Recorded data:
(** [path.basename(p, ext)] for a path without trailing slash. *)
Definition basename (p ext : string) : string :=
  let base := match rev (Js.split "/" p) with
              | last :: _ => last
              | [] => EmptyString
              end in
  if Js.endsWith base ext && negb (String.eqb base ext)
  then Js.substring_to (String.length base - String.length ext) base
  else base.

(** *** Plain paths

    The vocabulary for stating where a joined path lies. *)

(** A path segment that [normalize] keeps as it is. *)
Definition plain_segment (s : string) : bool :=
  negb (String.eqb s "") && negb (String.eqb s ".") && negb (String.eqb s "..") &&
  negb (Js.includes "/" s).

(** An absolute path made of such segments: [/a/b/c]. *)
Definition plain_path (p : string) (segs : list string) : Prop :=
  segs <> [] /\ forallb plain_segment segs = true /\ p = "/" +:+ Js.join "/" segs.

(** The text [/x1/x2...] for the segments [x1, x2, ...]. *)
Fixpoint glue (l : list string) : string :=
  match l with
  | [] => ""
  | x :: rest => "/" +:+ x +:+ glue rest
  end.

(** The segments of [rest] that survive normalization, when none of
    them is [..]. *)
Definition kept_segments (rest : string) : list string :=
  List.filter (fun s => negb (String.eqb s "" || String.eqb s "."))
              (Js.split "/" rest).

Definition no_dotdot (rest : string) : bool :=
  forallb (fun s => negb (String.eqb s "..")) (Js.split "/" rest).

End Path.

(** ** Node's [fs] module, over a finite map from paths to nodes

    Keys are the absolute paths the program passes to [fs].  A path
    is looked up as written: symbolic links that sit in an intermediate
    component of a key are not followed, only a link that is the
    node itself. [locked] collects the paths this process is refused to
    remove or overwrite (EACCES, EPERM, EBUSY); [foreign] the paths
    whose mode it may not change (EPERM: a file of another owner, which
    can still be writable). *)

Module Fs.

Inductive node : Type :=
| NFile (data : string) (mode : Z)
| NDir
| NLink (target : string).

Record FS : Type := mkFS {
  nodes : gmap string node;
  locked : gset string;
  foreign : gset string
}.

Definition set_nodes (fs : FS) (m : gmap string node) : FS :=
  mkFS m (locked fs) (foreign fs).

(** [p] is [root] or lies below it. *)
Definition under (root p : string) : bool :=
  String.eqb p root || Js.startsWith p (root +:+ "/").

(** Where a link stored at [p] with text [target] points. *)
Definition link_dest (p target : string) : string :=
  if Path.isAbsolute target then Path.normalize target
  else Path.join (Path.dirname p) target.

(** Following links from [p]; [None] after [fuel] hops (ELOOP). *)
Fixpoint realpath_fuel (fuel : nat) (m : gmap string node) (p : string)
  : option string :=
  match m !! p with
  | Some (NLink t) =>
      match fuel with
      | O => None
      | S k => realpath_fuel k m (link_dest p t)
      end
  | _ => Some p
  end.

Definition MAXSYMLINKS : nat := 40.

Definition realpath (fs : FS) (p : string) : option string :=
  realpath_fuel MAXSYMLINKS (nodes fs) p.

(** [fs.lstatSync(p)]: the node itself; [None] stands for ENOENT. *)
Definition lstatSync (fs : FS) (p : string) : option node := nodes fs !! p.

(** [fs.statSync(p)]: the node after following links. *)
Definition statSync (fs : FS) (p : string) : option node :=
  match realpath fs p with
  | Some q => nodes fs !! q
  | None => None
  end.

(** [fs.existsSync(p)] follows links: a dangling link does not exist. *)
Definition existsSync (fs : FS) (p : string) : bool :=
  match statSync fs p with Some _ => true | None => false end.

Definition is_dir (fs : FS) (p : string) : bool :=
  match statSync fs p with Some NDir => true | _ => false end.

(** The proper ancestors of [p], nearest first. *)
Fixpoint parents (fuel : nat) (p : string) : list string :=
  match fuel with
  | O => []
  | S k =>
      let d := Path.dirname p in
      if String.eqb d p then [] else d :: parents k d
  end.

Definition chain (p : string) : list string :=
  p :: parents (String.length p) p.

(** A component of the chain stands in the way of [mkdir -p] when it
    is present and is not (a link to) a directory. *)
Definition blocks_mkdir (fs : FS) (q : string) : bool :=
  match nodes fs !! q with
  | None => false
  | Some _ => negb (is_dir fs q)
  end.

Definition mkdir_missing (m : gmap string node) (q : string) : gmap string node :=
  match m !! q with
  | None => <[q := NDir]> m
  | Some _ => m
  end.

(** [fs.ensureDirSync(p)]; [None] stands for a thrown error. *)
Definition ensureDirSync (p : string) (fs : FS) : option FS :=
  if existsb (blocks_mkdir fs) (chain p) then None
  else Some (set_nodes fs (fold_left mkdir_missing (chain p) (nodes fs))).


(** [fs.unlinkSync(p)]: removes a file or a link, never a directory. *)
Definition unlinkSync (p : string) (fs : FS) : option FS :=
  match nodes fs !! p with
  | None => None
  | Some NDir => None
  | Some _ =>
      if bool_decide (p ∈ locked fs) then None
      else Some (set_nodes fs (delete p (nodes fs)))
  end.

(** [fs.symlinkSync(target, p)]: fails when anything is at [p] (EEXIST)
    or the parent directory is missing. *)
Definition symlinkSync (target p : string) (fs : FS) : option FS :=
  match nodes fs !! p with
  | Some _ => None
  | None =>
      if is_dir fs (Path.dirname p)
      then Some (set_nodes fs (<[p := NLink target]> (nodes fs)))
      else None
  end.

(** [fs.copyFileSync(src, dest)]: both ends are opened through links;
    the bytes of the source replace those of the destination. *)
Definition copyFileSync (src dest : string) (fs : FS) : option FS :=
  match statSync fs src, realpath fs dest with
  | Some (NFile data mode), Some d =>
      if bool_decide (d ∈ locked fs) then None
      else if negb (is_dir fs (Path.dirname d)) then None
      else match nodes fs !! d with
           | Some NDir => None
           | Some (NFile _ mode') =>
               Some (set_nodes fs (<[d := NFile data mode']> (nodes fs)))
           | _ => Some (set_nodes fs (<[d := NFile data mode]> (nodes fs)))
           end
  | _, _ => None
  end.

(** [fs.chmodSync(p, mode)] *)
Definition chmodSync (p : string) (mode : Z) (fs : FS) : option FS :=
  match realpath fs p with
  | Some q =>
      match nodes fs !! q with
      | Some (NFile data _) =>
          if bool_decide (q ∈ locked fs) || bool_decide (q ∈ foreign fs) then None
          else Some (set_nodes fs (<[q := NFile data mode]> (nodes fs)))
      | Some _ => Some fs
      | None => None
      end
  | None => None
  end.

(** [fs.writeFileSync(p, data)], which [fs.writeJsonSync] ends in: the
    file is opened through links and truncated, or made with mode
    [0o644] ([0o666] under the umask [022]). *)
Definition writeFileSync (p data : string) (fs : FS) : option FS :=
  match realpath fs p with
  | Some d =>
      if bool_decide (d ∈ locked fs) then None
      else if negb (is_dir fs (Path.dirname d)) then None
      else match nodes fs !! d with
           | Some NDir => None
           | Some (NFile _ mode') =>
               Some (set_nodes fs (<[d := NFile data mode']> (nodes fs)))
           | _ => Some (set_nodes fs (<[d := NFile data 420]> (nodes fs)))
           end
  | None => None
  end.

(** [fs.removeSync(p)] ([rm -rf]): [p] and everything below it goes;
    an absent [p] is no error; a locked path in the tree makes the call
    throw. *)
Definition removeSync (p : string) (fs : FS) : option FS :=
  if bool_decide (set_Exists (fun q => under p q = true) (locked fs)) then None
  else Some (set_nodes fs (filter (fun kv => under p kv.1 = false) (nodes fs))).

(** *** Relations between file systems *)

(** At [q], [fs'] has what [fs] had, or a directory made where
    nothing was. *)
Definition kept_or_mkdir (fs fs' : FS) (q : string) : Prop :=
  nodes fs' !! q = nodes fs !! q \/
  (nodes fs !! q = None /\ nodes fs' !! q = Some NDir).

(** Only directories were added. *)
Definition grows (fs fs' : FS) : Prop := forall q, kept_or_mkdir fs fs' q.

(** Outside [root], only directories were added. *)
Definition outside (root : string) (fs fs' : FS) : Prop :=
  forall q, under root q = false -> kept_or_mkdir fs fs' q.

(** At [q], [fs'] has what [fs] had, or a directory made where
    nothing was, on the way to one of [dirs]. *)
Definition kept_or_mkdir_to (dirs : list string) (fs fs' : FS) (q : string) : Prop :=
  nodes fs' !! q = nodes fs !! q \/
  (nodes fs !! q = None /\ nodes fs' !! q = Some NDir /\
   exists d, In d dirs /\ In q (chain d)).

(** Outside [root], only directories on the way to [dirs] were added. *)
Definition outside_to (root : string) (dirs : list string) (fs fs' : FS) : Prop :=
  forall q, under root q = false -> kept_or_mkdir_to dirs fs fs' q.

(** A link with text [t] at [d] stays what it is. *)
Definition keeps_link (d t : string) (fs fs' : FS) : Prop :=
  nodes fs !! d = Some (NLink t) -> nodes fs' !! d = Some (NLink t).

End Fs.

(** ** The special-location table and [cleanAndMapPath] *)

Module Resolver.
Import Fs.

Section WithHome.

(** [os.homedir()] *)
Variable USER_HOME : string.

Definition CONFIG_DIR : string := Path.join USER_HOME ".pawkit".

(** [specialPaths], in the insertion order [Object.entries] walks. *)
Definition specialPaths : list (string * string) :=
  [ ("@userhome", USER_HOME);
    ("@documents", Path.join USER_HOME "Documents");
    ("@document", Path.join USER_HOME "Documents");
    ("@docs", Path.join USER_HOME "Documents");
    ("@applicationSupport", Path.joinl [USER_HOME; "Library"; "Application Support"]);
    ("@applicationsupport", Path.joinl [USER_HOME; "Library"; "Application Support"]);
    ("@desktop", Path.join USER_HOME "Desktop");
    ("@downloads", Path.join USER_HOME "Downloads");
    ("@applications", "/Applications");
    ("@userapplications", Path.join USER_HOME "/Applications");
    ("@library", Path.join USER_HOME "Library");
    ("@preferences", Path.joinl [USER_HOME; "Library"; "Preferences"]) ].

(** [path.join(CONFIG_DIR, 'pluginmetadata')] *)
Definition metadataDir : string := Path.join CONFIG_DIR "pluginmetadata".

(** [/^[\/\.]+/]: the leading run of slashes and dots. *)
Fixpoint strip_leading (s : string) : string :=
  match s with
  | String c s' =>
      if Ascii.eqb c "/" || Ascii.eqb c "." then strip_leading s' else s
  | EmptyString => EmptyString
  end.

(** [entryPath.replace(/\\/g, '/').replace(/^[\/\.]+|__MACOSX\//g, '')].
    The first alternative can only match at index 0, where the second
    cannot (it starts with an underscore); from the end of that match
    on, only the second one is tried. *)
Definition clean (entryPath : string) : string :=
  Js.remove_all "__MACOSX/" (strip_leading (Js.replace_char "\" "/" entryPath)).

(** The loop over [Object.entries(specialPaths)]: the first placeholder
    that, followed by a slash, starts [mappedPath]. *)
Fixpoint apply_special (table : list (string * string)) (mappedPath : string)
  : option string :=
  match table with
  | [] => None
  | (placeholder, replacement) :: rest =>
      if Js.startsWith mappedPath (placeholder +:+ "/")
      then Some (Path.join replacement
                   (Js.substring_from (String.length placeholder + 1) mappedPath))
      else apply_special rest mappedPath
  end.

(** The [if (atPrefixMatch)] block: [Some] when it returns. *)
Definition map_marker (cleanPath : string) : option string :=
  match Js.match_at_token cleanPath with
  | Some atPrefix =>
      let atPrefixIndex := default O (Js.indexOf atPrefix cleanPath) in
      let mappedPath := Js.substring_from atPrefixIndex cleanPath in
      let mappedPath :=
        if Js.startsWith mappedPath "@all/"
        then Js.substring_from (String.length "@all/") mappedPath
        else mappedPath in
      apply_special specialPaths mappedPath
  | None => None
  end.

Your goal: After locating the line holding "the bytes of" above, output exactly that line and every line after it through the line holding "[0o644] ([0o666] under". Include nothing else.

Task answer:
    the bytes of the source replace those of the destination. *)
Definition copyFileSync (src dest : string) (fs : FS) : option FS :=
  match statSync fs src, realpath fs dest with
  | Some (NFile data mode), Some d =>
      if bool_decide (d ∈ locked fs) then None
      else if negb (is_dir fs (Path.dirname d)) then None
      else match nodes fs !! d with
           | Some NDir => None
           | Some (NFile _ mode') =>
               Some (set_nodes fs (<[d := NFile data mode']> (nodes fs)))
           | _ => Some (set_nodes fs (<[d := NFile data mode]> (nodes fs)))
           end
  | _, _ => None
  end.

(** [fs.chmodSync(p, mode)] *)
Definition chmodSync (p : string) (mode : Z) (fs : FS) : option FS :=
  match realpath fs p with
  | Some q =>
      match nodes fs !! q with
      | Some (NFile data _) =>
          if bool_decide (q ∈ locked fs) || bool_decide (q ∈ foreign fs) then None
          else Some (set_nodes fs (<[q := NFile data mode]> (nodes fs)))
      | Some _ => Some fs
      | None => None
      end
  | None => None
  end.

(** [fs.writeFileSync(p, data)], which [fs.writeJsonSync] ends in: the
    file is opened through links and truncated, or made with mode
    [0o644] ([0o666] under the umask [022]). *)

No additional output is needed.